Election Government South Orange Towns

Saeed Enters 2017 South Orange Board of Trustee Race; 4 to Vie for 3 Seats

The South Orange Board of Trustees Election just got more interesting.

Three candidates — incumbents Walter Clarke and Stephen Schnall, and newcomer Karen Hilton — kicked off their campaign as the “South Orange 2017” slate last month.

There are three seats up for election this year; the election is May 9.

Tuesday was the deadline to file a petition to run — and it turns out there is a fourth, independent candidate: Nureed Saeed, owner of Nu Interiors, an interior design firm in South Orange. Recently, Saeed, who is Muslim, came to the attention of local residents for her moving speech at a rally to show support for South Orange becoming a Sanctuary Community.
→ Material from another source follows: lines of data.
(** * PromptPM: a shallow embedding of the core and its verified properties

    The development follows the layout of the Python package:
    [promptpm.core.semver], [schema_and_validator], [promptpm.core.registry],
    [promptpm.core.resolver] and [promptpm.core.test_runner].

    Conventions of the embedding.
    - A Python [str] is a Rocq [string]; each character is one code point
      below 256.  Comparison of strings ([<] on [str]) is code-point
      lexicographic order, i.e. [String.compare].
    - A Python [int] is a [Z].
    - A function that can raise returns an [outcome]: [Return v] or
      [Raise e], where [e] records the exception class and its message.
    - [{value!r}] inside an f-string is kept symbolic ([Repr]): no claim
      depends on the exact quoting rules of [repr]. *)

From Stdlib Require Import ZArith Lia Ascii.
From stdpp Require Import base list strings gmap sorting.

Local Open Scope Z_scope.
Set Warnings "-register-all,-clear-no-such-hyp".
#[local] Arguments String.append : simpl nomatch.

(** ** Python values (the documents produced by the YAML, TOML and JSON
    loaders).  Floating-point scalars are outside the model; a [dict] is an
    insertion-ordered association list with [str] keys. *)

Inductive pyval : Type :=
| PNone
| PBool (b : bool)
| PInt (n : Z)
| PStr (s : string)
| PList (items : list pyval)
| PDict (entries : list (string * pyval)).

(** ** Exceptions and outcomes *)

Inductive piece : Type :=
| Lit (s : string)
| Repr (v : pyval).

Definition message := list piece.

Inductive exn : Type :=
| ValidationError (msg : message)
| DependencyError (msg : message)
| SemVerError (msg : message)
| TypeError (msg : message)
| AttributeError (msg : message)
| KeyError (msg : message)
| OSError (msg : message)
| UnicodeDecodeError (msg : message).

Inductive outcome (A : Type) : Type :=
| Return (a : A)
| Raise (e : exn).
Arguments Return {A} a.
Arguments Raise {A} e.

Global Instance outcome_bind : MBind outcome := λ A B k m,
  match m with
  | Return a => k a
  | Raise e => Raise e
  end.
Global Instance outcome_ret : MRet outcome := λ A a, Return a.

Definition is_return {A} (m : outcome A) : bool :=
  match m with Return _ => true | Raise _ => false end.

(** ** Strings the way Python sees them *)

Module Str.

Definition code (c : ascii) : N := Ascii.N_of_ascii c.

Definition in_range (lo hi c : ascii) : bool :=
  ((code lo <=? code c) && (code c <=? code hi))%N.

Definition is_ascii_digit (c : ascii) : bool := in_range "0" "9" c.
Definition is_upper (c : ascii) : bool := in_range "A" "Z" c.
Definition is_lower (c : ascii) : bool := in_range "a" "z" c.
Definition is_alnum (c : ascii) : bool :=
  is_ascii_digit c || is_upper c || is_lower c.

(** [str.isspace] on code points below 256: TAB..CR, FS..US, space, NEL
    and the no-break space. *)
Definition is_space (c : ascii) : bool :=
  let n := code c in
  ((9 <=? n) && (n <=? 13) || (28 <=? n) && (n <=? 32)
   || (n =? 133) || (n =? 160))%N.

Fixpoint forallb (p : ascii → bool) (s : string) : bool :=
  match s with
  | EmptyString => true
  | String c s' => p c && forallb p s'
  end.

Fixpoint existsb (p : ascii → bool) (s : string) : bool :=
  match s with
  | EmptyString => false
  | String c s' => p c || existsb p s'
  end.

Definition lt (a b : string) : bool := String.ltb a b.
Definition gt (a b : string) : bool := String.ltb b a.

Fixpoint drop (n : nat) (s : string) : string :=
  match n, s with
  | O, _ => s
  | S n', String _ s' => drop n' s'
  | S _, EmptyString => EmptyString
  end.

Definition startswith (s p : string) : bool := String.prefix p s.

Fixpoint lstrip (s : string) : string :=
  match s with
  | String c s' => if is_space c then lstrip s' else s
  | EmptyString => EmptyString
  end.

Fixpoint rstrip (s : string) : string :=
  match s with
  | EmptyString => EmptyString
  | String c s' =>
      match rstrip s' with
      | EmptyString => if is_space c then EmptyString else String c EmptyString
      | r => String c r
      end
  end.

(** [s.strip()] *)
Definition strip (s : string) : string := rstrip (lstrip s).

(** [s.split(sep)] for a one-character separator. *)
Fixpoint split_char (sep : ascii) (s : string) : list string :=
  match s with
  | EmptyString => [EmptyString]
  | String c s' =>
      if Ascii.eqb c sep then EmptyString :: split_char sep s'
      else match split_char sep s' with
           | w :: ws => String c w :: ws
           | [] => [String c EmptyString]
           end
  end.

(** The text before the first occurrence of [sep], and the text after it
    when there is one. *)
Fixpoint cut (sep : ascii) (s : string) : string * option string :=
  match s with
  | EmptyString => (EmptyString, None)
  | String c s' =>
      if Ascii.eqb c sep then (EmptyString, Some s')
      else let '(a, b) := cut sep s' in (String c a, b)
  end.

(** [s.split()]: maximal runs of non-space characters. *)
Fixpoint split_ws_aux (cur : option string) (s : string) : list string :=
  match s with
  | EmptyString => match cur with Some w => [w] | None => [] end
  | String c s' =>
      if is_space c then
        match cur with
        | Some w => w :: split_ws_aux None s'
        | None => split_ws_aux None s'
        end
      else
        split_ws_aux
          (Some (match cur with Some w => w +:+ String c EmptyString
                 | None => String c EmptyString end)) s'
  end.
Definition split_ws (s : string) : list string := split_ws_aux None s.

(** [s.replace(old, new)]: non-overlapping occurrences of [old], leftmost
    first.  [skip] counts the characters of a matched occurrence that are
    still to be dropped.  ([old] is never empty where the code calls it.) *)
Fixpoint replace_aux (old new : string) (skip : nat) (s : string) : string :=
  match s with
  | EmptyString => EmptyString
  | String c s' =>
      match skip with
      | S k => replace_aux old new k s'
      | O =>
          if String.prefix old s
          then new +:+ replace_aux old new (String.length old - 1) s'
          else String c (replace_aux old new O s')
      end
  end.
Definition replace (old new s : string) : string :=
  match old with
  | EmptyString => s
  | _ => replace_aux old new O s
  end.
A Ballot Drawing to determine each candidate’s place on the ballot will take place Monday, March 13th at 10:00 am at 76 South Orange Avenue, Suite 302, Conf. Rm. #1, Thursday, March 23 at 3pm, said Township Clerk Shinell Smith.

See the full press release from Saeed’s campaign here:

Nureed Saeed has announced her candidacy for the South Orange Board of Trustees in the May 9th election, running under the designation of “Independent Thought. Innovation. Inclusion.”

Ms. Saeed, a South Orange business owner and resident since 2014, is running on the following platform:

• Innovation in downtown development
• Diversity of ideas and representation
• Transparency in government

When asked why she’s chosen to run, Ms. Saeed has said “If we want to make change, we have to participate. I am not a politician. I am a mother of 3 small children who realized if I want a different world for them, I need to engage in the process. I am a small business owner who realized if I want to grow, I need to engage in the process. I am a proud South Orange village resident who realized if I want to help the town reach its’ full potential, then I need to engage in the process. I am a fortunate human being and it is my duty to participate and give a voice for those who cannot.”

Nureed is an active member of several local organizations and has extensive experience in retail store development and merchandising for major brands. “Being a young mother, a successful entrepreneur, and an engaged resident of South Orange allows me to bring a fresh perspective to the Board of Trustees,” she has said.

In announcing her campaign on Facebook, Ms. Saeed added, “Throughout my career and in my current business as an entrepreneur, I’ve had to reach across the table and build bridges and form partnerships. I understand what it takes to bring people together and utilize everyone’s perspective to drive results. I look forward to bringing that vision of leadership, growth, and transparency to our local government and serving the residents, business leaders, and all of South Orange in 2017.”

Updates on the campaign can be found by following Ms. Saeed on Facebook at  or by looking at the campaign website.

Bio:

Nureed Saeed has been a resident of South Orange for 3 years, living in the Newstead section of the village with her husband and 3 small children. An entrepreneur and successful small business owner, Ms. Saeed is the owner of Nu Interiors, an interior design and real estate development company.

Prior to moving to South Orange, Ms. Saeed spent 15 years in the fashion and retail industry. Most recently she was a senior executive for Greg Norman, PGA Champion and golf legend, serving as Vice President of Licensing and Global Business Development, responsible for retail store development, merchandising development, licensing, brand messaging, and contract negotiations.

An active member of the community, Ms. Saeed recently participated in a round table discussion, regarding the Immigration and Muslim ban, with Congressman David Payne, Jr. of New Jersey. As a result of her participation, the Congressman quoted a portion of her statement on the floor of the House of Representatives. Nureed also spoke at the SOMA Action Rally regarding Sanctuary City status for South Orange, her speech was later featured as an Op-Ed piece in the Village Green.